» **ACTIVITY**: Please print the entries below exactly, from the line with "set (c := (off" through the line with "intros Hr Hs.", including both of those lines and leaving out all others.

DATA FOR THIS EXERCISE Block Start

(** A write that changes none of the fields the invariant names. *)
Lemma dma2d_inv_frame s s' : d2_inv s →
  channels s' = channels s → irq s' = irq s → int_status s' = int_status s → int_tc_status s' = int_tc_status s →
  global_cfg s' = global_cfg s → run_bh s' = run_bh s → run_scheduled s' = run_scheduled s →
  clock_enabled s' = clock_enabled s → reset_asserted s' = reset_asserted s → d2_inv s'.
Proof. intros. destruct s, s'; cbn in *; subst. destruct H as [[[] ? ? ?] ? ?]. by split. Qed.

Lemma in_channels_range off : in_channels off = true → 0 ≤ (off - DMA2D_CH_BASE) / DMA2D_CH_STRIDE < 2.
Proof.
  unfold in_channels, DMA2D_CH_BASE, DMA2D_CH_STRIDE, BL808_DMA2D_CHANNELS.
  intros [H1%Z.leb_le H2%Z.ltb_lt]%andb_true_iff. split; [apply Z.div_pos|apply Z.div_lt_upper_bound]; lia.
Qed.

Lemma dma2d_write_inv s off v sz : d2_inv s → d2_inv (bl808_dma2d_write s off v sz).
Proof.
  intros Hi. pose proof (di_quiet s Hi) as Hq. pose proof (di_lines s Hi) as Hl. unfold bl808_dma2d_write. cbv zeta.
  destruct (sz =? 4); [|done]. destruct (reset_asserted s); [done|]. cbn [negb].
  destruct (off =? DMA2D_INTTCCLEAR).
  { apply update_inv; [|exact (di_pending s Hi)]. destruct Hq as [Hw Hs Hst Htc].
    split; [by destruct Hw|done|by apply uint_clr|]. cbn. by rewrite Htc. }
  destruct (off =? DMA2D_CONFIG); [apply schedule_inv; [by destruct Hq as [[] ? ? ?]|exact Hl]|].
  do 6 (match goal with |- d2_inv (if ?b then _ else _) => destruct b end; [by apply (dma2d_inv_frame s)|]).
  destruct (in_channels off) eqn:Ein; [|done]. cbn [negb]. apply in_channels_range in Ein.
  set (c := (off - DMA2D_CH_BASE) / DMA2D_CH_STRIDE) in *. clearbody c.
  set (o := (off - DMA2D_CH_BASE) mod DMA2D_CH_STRIDE). clearbody o.
  destruct (wf_addr s (qi_wf s Hq) c Ein) as [Hs Hd]. assert (uint 32 (u32 v)) as Hv by (apply uint_wrap; lia).
  do 12 (match goal with |- d2_inv (if ?b then _ else _) => destruct b end; [by apply set_chan_inv|]).
  destruct (o =? DMA2D_C_CFG); [|done].
  apply schedule_inv; [|exact Hl]. split_ifs; by apply set_chan_quiet.
Qed.
Lemma encode_lui_eq rd imm : uint 5 rd → uint 20 imm →
  bl808_riscv_encode_lui rd imm = imm * 2 ^ 12 + rd * 2 ^ 7 + 0x37.
Proof.
  intros Hr Hi. unfold bl808_riscv_encode_lui. change 0xFFFFF with (Z.ones 20). change 0x1F with (Z.ones 5).
  rewrite (land_small 20), (land_small 5) by done. unfold uint in *.
  rewrite <- Z.lor_assoc, (lor_shiftl_add 7), lor_shiftl_add; unfold uint; lia.
Qed.

Lemma encode_jalr_eq rd rs1 imm : uint 5 rd → uint 5 rs1 →
  bl808_riscv_encode_jalr rd rs1 imm = wrap 12 imm * 2 ^ 20 + rs1 * 2 ^ 15 + rd * 2 ^ 7 + 0x67.
Proof.
  intros Hr Hs. unfold bl808_riscv_encode_jalr. change 0xFFF with (Z.ones 12). change 0x1F with (Z.ones 5).
  rewrite (land_small 5 rd), (land_small 5 rs1) by done. rewrite <- (wrap_land 12 (u32 imm)) by lia.
  assert (wrap 12 (u32 imm) = wrap 12 imm) as ->.
  { unfold wrap. apply Z.mod_mod_divide. by exists (2 ^ 20). }
  pose proof (uint_wrap 12 imm ltac:(lia)) as Hi. unfold uint in *.
  rewrite <- !Z.lor_assoc, (lor_shiftl_add 7), (lor_shiftl_add 15), lor_shiftl_add; unfold uint; lia.
Qed.

Lemma field_eq insn lo w : 0 ≤ lo → 0 ≤ w → field insn lo w = (insn / 2 ^ lo) mod 2 ^ w.
Proof. intros. unfold field. by rewrite Z.land_ones, Z.shiftr_div_pow2. Qed.

Ltac fields := rewrite !field_eq by lia; cbn [Z.pow Z.pow_pos Pos.iter Z.mul Pos.mul];
  Z.to_euclidean_division_equations; lia.

Lemma exec_lui xlen imm pc regs : uint 20 imm →
  ∃ regs', exec xlen (bl808_riscv_encode_lui 5 imm) pc regs = Some (wrap xlen (pc + 4), regs') ∧
           regs' 5 = wrap xlen (sext 32 (imm * 2 ^ 12)).
Proof.
  intros Hi. unfold exec. rewrite encode_lui_eq by done. unfold uint in Hi.
  assert (field (imm * 2 ^ 12 + 5 * 2 ^ 7 + 0x37) 0 7 = 0x37) as -> by fields.
  assert (field (imm * 2 ^ 12 + 5 * 2 ^ 7 + 0x37) 7 5 = 5) as -> by fields.
  assert (field (imm * 2 ^ 12 + 5 * 2 ^ 7 + 0x37) 12 20 = imm) as -> by fields.
  cbv zeta. rewrite Z.eqb_refl, Z.shiftl_mul_pow2 by lia. eexists. split; [reflexivity|]. done.
Qed.

Lemma exec_jalr xlen imm pc regs :
  ∃ regs', exec xlen (bl808_riscv_encode_jalr 0 5 imm) pc regs =
           Some (clr (wrap xlen (regs 5 + sext 12 (wrap 12 imm))) 1, regs').
Proof.
  unfold exec. rewrite encode_jalr_eq by done. pose proof (uint_wrap 12 imm ltac:(lia)) as Hi. unfold uint in Hi.
  set (v := wrap 12 imm) in *. clearbody v.
  assert (field (v * 2 ^ 20 + 5 * 2 ^ 15 + 0 * 2 ^ 7 + 0x67) 0 7 = 0x67) as -> by fields.
  assert (field (v * 2 ^ 20 + 5 * 2 ^ 15 + 0 * 2 ^ 7 + 0x67) 12 3 = 0) as -> by fields.
  assert (field (v * 2 ^ 20 + 5 * 2 ^ 15 + 0 * 2 ^ 7 + 0x67) 15 5 = 5) as -> by fields.
  assert (field (v * 2 ^ 20 + 5 * 2 ^ 15 + 0 * 2 ^ 7 + 0x67) 20 12 = v) as -> by fields.
  eexists. reflexivity.
Qed.

(** The two immediates add up to the target. *)
Lemma immediates xlen target : uint 32 target → xlen = 32 ∨ xlen = 64 ∧ target < 2 ^ 31 - 2 ^ 11 →
  let hi := Z.shiftr (u32 (target + 0x800)) 12 in
  let lo := i32 target - i32 (u32 (Z.shiftl hi 12)) in
  uint 20 hi ∧ wrap xlen (wrap xlen (sext 32 (hi * 2 ^ 12)) + sext 12 (wrap 12 lo)) = target.
Proof.
  intros Ht Hx. cbv zeta. unfold wrap, i32, sext, uint in *. rewrite Z.shiftr_div_pow2, Z.shiftl_mul_pow2 by lia.
  set (hi := (target + 0x800) mod 2 ^ 32 / 2 ^ 12).
  assert (0 ≤ hi < 2 ^ 20 ∧ (target + 0x800) mod 2 ^ 32 = hi * 2 ^ 12 + (target + 0x800) mod 2 ^ 12) as [Hhi Heq].
  { unfold hi. Z.to_euclidean_division_equations; lia. }
  clearbody hi. split; [done|]. rewrite (Z.mod_small (hi * 2 ^ 12)) by lia.
  assert (((target + 2 ^ 31) mod 2 ^ 32 - 2 ^ 31 - ((hi * 2 ^ 12 + 2 ^ 31) mod 2 ^ 32 - 2 ^ 31)) mod 2 ^ 12 = target mod 2 ^ 12) as ->.
  { Z.to_euclidean_division_equations; lia. }
  assert ((target mod 2 ^ 12 + 2 ^ (12 - 1)) mod 2 ^ 12 = (target + 0x800) mod 2 ^ 12) as ->.
  { Z.to_euclidean_division_equations; lia. }
  destruct Hx as [->|[-> Hlt]].
  - rewrite Z.add_mod_idemp_l by lia. Z.to_euclidean_division_equations; lia.
  - Z.to_euclidean_division_equations; lia.
Qed.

DATA FOR THIS EXERCISE Block End

» **EXPECTED ANSWER**:
  set (c := (off - DMA2D_CH_BASE) / DMA2D_CH_STRIDE) in *. clearbody c.
  set (o := (off - DMA2D_CH_BASE) mod DMA2D_CH_STRIDE). clearbody o.
  destruct (wf_addr s (qi_wf s Hq) c Ein) as [Hs Hd]. assert (uint 32 (u32 v)) as Hv by (apply uint_wrap; lia).
  do 12 (match goal with |- d2_inv (if ?b then _ else _) => destruct b end; [by apply set_chan_inv|]).
  destruct (o =? DMA2D_C_CFG); [|done].
  apply schedule_inv; [|exact Hl]. split_ifs; by apply set_chan_quiet.
Qed.
Lemma encode_lui_eq rd imm : uint 5 rd → uint 20 imm →
  bl808_riscv_encode_lui rd imm = imm * 2 ^ 12 + rd * 2 ^ 7 + 0x37.
Proof.
  intros Hr Hi. unfold bl808_riscv_encode_lui. change 0xFFFFF with (Z.ones 20). change 0x1F with (Z.ones 5).
  rewrite (land_small 20), (land_small 5) by done. unfold uint in *.
  rewrite <- Z.lor_assoc, (lor_shiftl_add 7), lor_shiftl_add; unfold uint; lia.
Qed.

Lemma encode_jalr_eq rd rs1 imm : uint 5 rd → uint 5 rs1 →
  bl808_riscv_encode_jalr rd rs1 imm = wrap 12 imm * 2 ^ 20 + rs1 * 2 ^ 15 + rd * 2 ^ 7 + 0x67.
Proof.
  intros Hr Hs. unfold bl808_riscv_encode_jalr. change 0xFFF with (Z.ones 12). change 0x1F with (Z.ones 5).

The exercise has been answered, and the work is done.